Anderson attended the University of California, Berkeley, majoring in English and rhetoric, prior to becoming the lead singer of a band called Swank. Anderson then lived in Taiwan after graduation, before returning to the United States to study film at the University of California, Los Angeles.

==Career==
Anderson was a product tester and copywriter at XDrive, a digital storage company, in 2000, where he first met DeWolfe. He initially joined XDrive as a product tester after answering a flyer advertisement, while still at film school and looking to earn extra money. After XDrive went bankrupt in 2001, he and DeWolfe founded the direct marketing company ResponseBase. They sold ResponseBase to Brad Greenspan's eUniverse in late 2002.

With other eUniverse employees, Anderson set up the first pages of Myspace in August 2003. He founded the site partly as a reaction to Friendster and its policy of blocking accounts that did not use real names. Intermix Media was then founded as the successor of eUniverse, and it was under Intermix that Myspace garnered the level of popularity for which it is notable. When Intermix Media and Myspace were sold to News Corp, Anderson became president of the company.

Myspace was sold to News Corp in 2005 for $580 million. Following the News Corp acquisition, Anderson said: "Before [the acquisition], I could do whatever I wanted. Now it takes more time to get people to agree on things. All the budget reviews and processes. That can be a pain. But it's not stopping us." Reuters quoted an unnamed News Corp executive as saying: "Tom [Anderson] was responsible for the product, but ended up being a complete bottleneck on getting things done." Anderson was replaced as president in April 2009 by News Corp; by 2010, he was no longer the default friend on Myspace, and was replaced by a profile called "Today On MySpace", or "T.O.M."

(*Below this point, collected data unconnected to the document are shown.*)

(** X19.  An event whose subject is not a [str] (a notification published
    without a subject carries [None]) passes [parse_event] and the account
    lookup and then makes the handler raise [TypeError] in
    [get_email_template]: no template is fetched and no mail is sent. *)
Theorem lambda_handler_subject_not_str
    (w : World) (event context account_id subject message : value)
    (details : value * value * value) :
  returns (parse_event event) (account_id, subject, message) ->
  returns (get_account_email w account_id) details ->
  is_str subject = false ->
  raises (lambda_handler w event context) TypeError /\
  service_calls (effects (lambda_handler w event context))
    = service_calls (effects (get_account_email w account_id)).
Proof.
  intros Hparse Hacc Hs.
  destruct (get_email_template_not_str w subject Hs) as [Hout Hsilent].
  split.
  - unfold raises. now rewrite lambda_handler_outcome, Hparse, Hacc, Hout.
  - rewrite lambda_handler_calls, Hparse, Hacc, Hout, Hsilent.
    now rewrite app_nil_r.
Qed.

Lemma lambda_handler_subject_not_str_witness :
  let event := sns_event PNone (PStr "Open ports. Account: 444455556666") in
  raises (lambda_handler sample_world event PNone) TypeError /\
  service_calls (effects (lambda_handler sample_world event PNone))
    = [DynamoGetItem "accounts" "444455556666"].
Proof.
  apply (lambda_handler_subject_not_str sample_world
           (sns_event PNone (PStr "Open ports. Account: 444455556666"))
           PNone (PStr "444455556666") PNone
           (PStr "Open ports. Account: 444455556666")
           (PStr "444455556666", PStr "sandbox", PStr "owner@example.com"));
    reflexivity.
Defined.

(** X20.  Without [admin_email_source] the handler still answers with
    status code 200, now with the body "ERROR email not sent!", and nothing
    has been submitted to the mail service. *)
Theorem lambda_handler_unconfigured_sender
    (w : World) (event context account_id subject message : value)
    (details : value * value * value) (template : string) :
  returns (parse_event event) (account_id, subject, message) ->
  returns (get_account_email w account_id) details ->
  returns (get_email_template w subject) template ->
  env_get (environ w) "admin_email_source" = None ->
  returns (lambda_handler w event context)
    {| statusCode := 200; body := json_dumps "ERROR email not sent!" |} /\
  ses_requests (effects (lambda_handler w event context)) = [].
Proof.
  intros Hparse Hacc Htpl Henv.
  destruct (parse_event_message _ _ _ _ Hparse) as [text ->].
  destruct (send_email_stopped w (snd details) subject
              (replace placeholder text template) (or_intror Henv))
    as [[e He] Hsilent].
  split.
  - unfold returns.
    rewrite lambda_handler_outcome, Hparse, Hacc, Htpl,
      update_email_template_returns, He.
    reflexivity.
  - rewrite <- ses_requests_service_calls, lambda_handler_calls,
      Hparse, Hacc, Htpl, update_email_template_returns, Hsilent.
    rewrite app_nil_r, ses_requests_app.
    rewrite (calls_no_requests _ (quiet_get_account_email w account_id)).
    now rewrite (calls_no_requests _ (quiet_get_email_template w subject)).
Qed.

Lemma lambda_handler_unconfigured_sender_witness :
  let w := {| environ := [("dynamodb_table_name", "accounts");
                          ("s3_bucket_name", "templates")];
              dynamodb_get_item := dynamodb_get_item sample_world;
              s3_object_read := s3_object_read sample_world;
              ses_send_email := ses_send_email sample_world |} in
  returns (lambda_handler w managed_event PNone)
    {| statusCode := 200; body := json_dumps "ERROR email not sent!" |} /\
  ses_requests (effects (lambda_handler w managed_event PNone)) = [].
Proof.
  cbv zeta.
  apply (lambda_handler_unconfigured_sender _ managed_event PNone
           (PStr "444455556666") (PStr "New AWS IAM Access Key Pair Created")
           (PStr (py_str managed_event))
           (PStr "444455556666", PStr "sandbox", PStr "owner@example.com")
           sample_template);
    reflexivity.
Defined.
(** The three [add_edge] calls for one ordered pair leave the attributes
    of the last mode on the edge. *)
Lemma add_modes_spec loc1 loc2 dist G :
  edges_flat G ->
  let G' := fold_left (add_mode_edge loc1 loc2 dist) transport_modes G in
  edges_flat G' /\
  (forall x, x ∈ g_nodes G' <-> x ∈ g_nodes G \/ x = name loc1 \/ x = name loc2) /\
  (NoDup (g_nodes G) -> NoDup (g_nodes G')) /\
  (forall k, g_adj G' !! k =
     if bool_decide (k = (name loc1, name loc2) \/ k = (name loc2, name loc1))
     then Some (last_mode_kwargs dist)
     else g_adj G !! k).
Proof.
  intros Hflat. unfold transport_modes. cbn [fold_left].
  rewrite !add_mode_edge_eq. unfold last_mode_kwargs, mode_kwargs.
  set (G1 := add_edge G _ _ _). set (G2 := add_edge G1 _ _ _).
  assert (Hflat1 : edges_flat G1) by by apply add_edge_flat.
  assert (Hflat2 : edges_flat G2) by by apply add_edge_flat.
  split_and!.
  - by apply add_edge_flat.
  - intros x. subst G1 G2. rewrite !add_edge_nodes. tauto.
  - intros Hnd. subst G1 G2. by do 3 apply add_edge_NoDup.
  - intros k. rewrite add_edge_flat_lookup by done.
    case_bool_decide; [done|]. subst G2.
    rewrite add_edge_flat_lookup by done. rewrite bool_decide_eq_false_2 by done.
    subst G1. rewrite add_edge_flat_lookup by done.
    by rewrite bool_decide_eq_false_2 by done.
Qed.

Lemma fold_left_invariant {A B} (f : B -> A -> B) (I : B -> Prop) xs :
  (forall b x, x ∈ xs -> I b -> I (f b x)) ->
  forall b, I b -> I (fold_left f xs b).
Proof.
  induction xs as [|x xs IH]; simpl; intros Hstep b Hb; [done|].
  apply IH; [|apply Hstep; [left|done]].
  intros b' y Hy. apply Hstep. by right.
Qed.

Lemma fold_left_establish {A B} (f : B -> A -> B) (I : B -> Prop)
    (Q : A -> B -> Prop) xs :
  (forall b x, x ∈ xs -> I b -> I (f b x)) ->
  (forall b x, x ∈ xs -> I b -> Q x (f b x)) ->
  (forall x b y, y ∈ xs -> I b -> Q x b -> Q x (f b y)) ->
  forall b, I b -> forall x, x ∈ xs -> Q x (fold_left f xs b).
Proof.
  induction xs as [|y xs IH]; simpl; intros HI Hest Hkeep b Hb x Hx.
  - by apply elem_of_nil in Hx.
  - assert (Hb' : I (f b y)) by (apply HI; [left|done]).
    apply elem_of_cons in Hx as [->|Hx].
    + apply (fold_left_invariant f (fun b0 => I b0 /\ Q y b0)).
      * intros b0 z Hz [? ?]. split; [apply HI; [by right|done]|].
        apply Hkeep; [by right|done..].
      * split; [done|]. apply Hest; [left|done].
    + apply IH; try done.
      * intros b0 z Hz. apply HI. by right.
      * intros b0 z Hz. apply Hest. by right.
      * intros z b0 w Hw. apply Hkeep. by right.
Qed.

Lemma elem_of_enumerate {A} (l : list A) i x :
  (i, x) ∈ enumerate l <-> l !! i = Some x.
Proof.
  unfold enumerate. rewrite elem_of_lookup_imap. split.
  - intros (j & y & [= -> ->] & Hj). done.
  - intros Hi. by exists i, x.
Qed.

Section Builder.

Variable pow_half : Q -> Q.
Variable locs : list Location.

Lemma built_inv_flat G : built_inv pow_half locs G -> edges_flat G.
Proof.
  intros (_ & _ & Hadj) [u v] d Hd.
  apply Hadj in Hd as (? & ? & _ & _ & _ & _ & ->).
  unfold last_mode_kwargs, mode_kwargs. by rewrite dom_edge_kwargs.
Qed.

Lemma add_pair_inv i loc1 j loc2 G :
  loc1 ∈ locs -> loc2 ∈ locs -> built_inv pow_half locs G ->
  built_inv pow_half locs (add_pair pow_half i loc1 G (j, loc2)).
Proof.
  intros H1 H2 Hinv. unfold add_pair. case_bool_decide; [|done].
  pose proof (built_inv_flat _ Hinv) as Hflat.
  destruct Hinv as (Hnd & Hnodes & Hadj).
  destruct (add_modes_spec loc1 loc2 (_calculate_distance pow_half loc1 loc2)
              G Hflat) as (_ & Hn' & Hnd' & Hadj').
  split_and!.
  - by apply Hnd'.
  - intros u Hu. apply Hn' in Hu as [Hu|[->| ->]]; eauto.
  - intros u v d. rewrite Hadj'. case_bool_decide as Hk; [|by apply Hadj].
    intros [= <-]. destruct Hk as [[= -> ->]|[= -> ->]].
    + by exists loc1, loc2.
    + exists loc2, loc1. split_and!; try done.
      by rewrite calculate_distance_sym.
Qed.

Lemma add_pair_mono i loc1 jl G k :
  built_inv pow_half locs G -> is_Some (g_adj G !! k) ->
  is_Some (g_adj (add_pair pow_half i loc1 G jl) !! k).
Proof.
  intros Hinv Hk. destruct jl as [j loc2].
  unfold add_pair. case_bool_decide; [|done].
  destruct (add_modes_spec loc1 loc2 (_calculate_distance pow_half loc1 loc2)
              G (built_inv_flat _ Hinv)) as (_ & _ & _ & Hadj').
  rewrite Hadj'. by case_bool_decide.
Qed.

Lemma add_pair_edge i loc1 j loc2 G :
  built_inv pow_half locs G -> i ≠ j ->
  is_Some (g_adj (add_pair pow_half i loc1 G (j, loc2)) !! (name loc1, name loc2)).
Proof.
  intros Hinv Hij. unfold add_pair. rewrite bool_decide_eq_true_2 by done.
  destruct (add_modes_spec loc1 loc2 (_calculate_distance pow_half loc1 loc2)
              G (built_inv_flat _ Hinv)) as (_ & _ & _ & Hadj').
  rewrite Hadj'. rewrite bool_decide_eq_true_2 by (by left). done.
Qed.

Local Abbreviation row := (build_row pow_half locs).

Lemma row_inv il G :
  il ∈ enumerate locs -> built_inv pow_half locs G ->
  built_inv pow_half locs (row G il).
Proof.
  destruct il as [i loc1]. rewrite elem_of_enumerate. intros Hi.
  unfold build_row. apply fold_left_invariant. intros G' [j loc2] Hj.
  apply elem_of_enumerate in Hj.
  apply add_pair_inv; by eapply list_elem_of_lookup_2.
Qed.

Lemma row_mono il G k :
  il ∈ enumerate locs -> built_inv pow_half locs G ->
  is_Some (g_adj G !! k) -> is_Some (g_adj (row G il) !! k).
Proof.
  intros Hil Hinv Hk. destruct il as [i loc1].
  apply elem_of_enumerate in Hil.
  enough (built_inv pow_half locs (row G (i, loc1)) /\
          is_Some (g_adj (row G (i, loc1)) !! k)) by tauto.
  unfold build_row.
  apply (fold_left_invariant _
    (fun G' => built_inv pow_half locs G' /\ is_Some (g_adj G' !! k)));
    [|done].
  intros G' [j loc2] Hj [? ?]. apply elem_of_enumerate in Hj. split.
  - apply add_pair_inv; [by eapply list_elem_of_lookup_2..|done].
  - by apply add_pair_mono.
Qed.

Lemma row_edges i loc1 G j loc2 :
  locs !! i = Some loc1 -> built_inv pow_half locs G ->
  locs !! j = Some loc2 -> i ≠ j ->
  is_Some (g_adj (row G (i, loc1)) !! (name loc1, name loc2)).
Proof.
  intros Hi Hinv Hj. apply elem_of_enumerate in Hj.
  refine (fold_left_establish _ (built_inv pow_half locs)
    (fun jl G' => i ≠ fst jl ->
       is_Some (g_adj G' !! (name loc1, name (snd jl))))
    _ _ _ _ G Hinv (j, loc2) Hj).
  - intros G' [j' loc2'] Hj'. apply elem_of_enumerate in Hj'.
    apply add_pair_inv; by eapply list_elem_of_lookup_2.
  - intros G' [j' loc2'] _ Hinv'. by apply add_pair_edge.
  - intros [j' loc2'] G' jl' _ Hinv' HQ Hij.
    apply add_pair_mono; [done|]. by apply HQ.
Qed.

Local Abbreviation built := (build pow_half locs).

Lemma empty_graph_inv : built_inv pow_half locs empty_graph.
Proof.
  split_and!.
  - apply NoDup_nil_2.
  - intros u Hu. by apply elem_of_nil in Hu.
  - intros u v d Hd. simpl in Hd. by rewrite lookup_empty in Hd.
Qed.

Lemma built_graph_inv : built_inv pow_half locs built.
Proof.
  unfold build. apply fold_left_invariant; [|apply empty_graph_inv].
  intros G il Hil. by apply row_inv.
Qed.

In late May 2012, Anderson announced that he would be joining RocketFrog Interactive as an adviser to the 16-person Los Angeles-based company, which created a Facebook app. However, in a September 2014 interview, he explained that he is not interested in returning to his previous vocation.
"I'll never say 'never' because, more than anything, I like the idea that anything can happen. I don't know exactly where my life will lead. Adventure and the unknown has always been appealing to me."

==Personal life==
Anderson is active on other social media platforms, including Facebook and Instagram. Following an experience with photography at the 2011 Burning Man festival, Anderson's interest in his own photography was piqued. In a September 2014 ABC News interview, Anderson credited friend and photographer Trey Ratcliff for facilitating his skill development and explained: "I'm not necessarily trying to represent nature exactly. I'm trying to make something beautiful like a painter would." Anderson travels globally with friends to locations such as Thailand and Myanmar, where he primarily focuses upon landscape images.

Anderson also explained in September 2014 that his personal interests have always been diverse:

If you knew me before Myspace, you'd probably thought I'd have been a scholar teaching philosophy in a university my whole life. If you met me before college, you'd probably have thought I'd be a musician for my entire life ... I like change.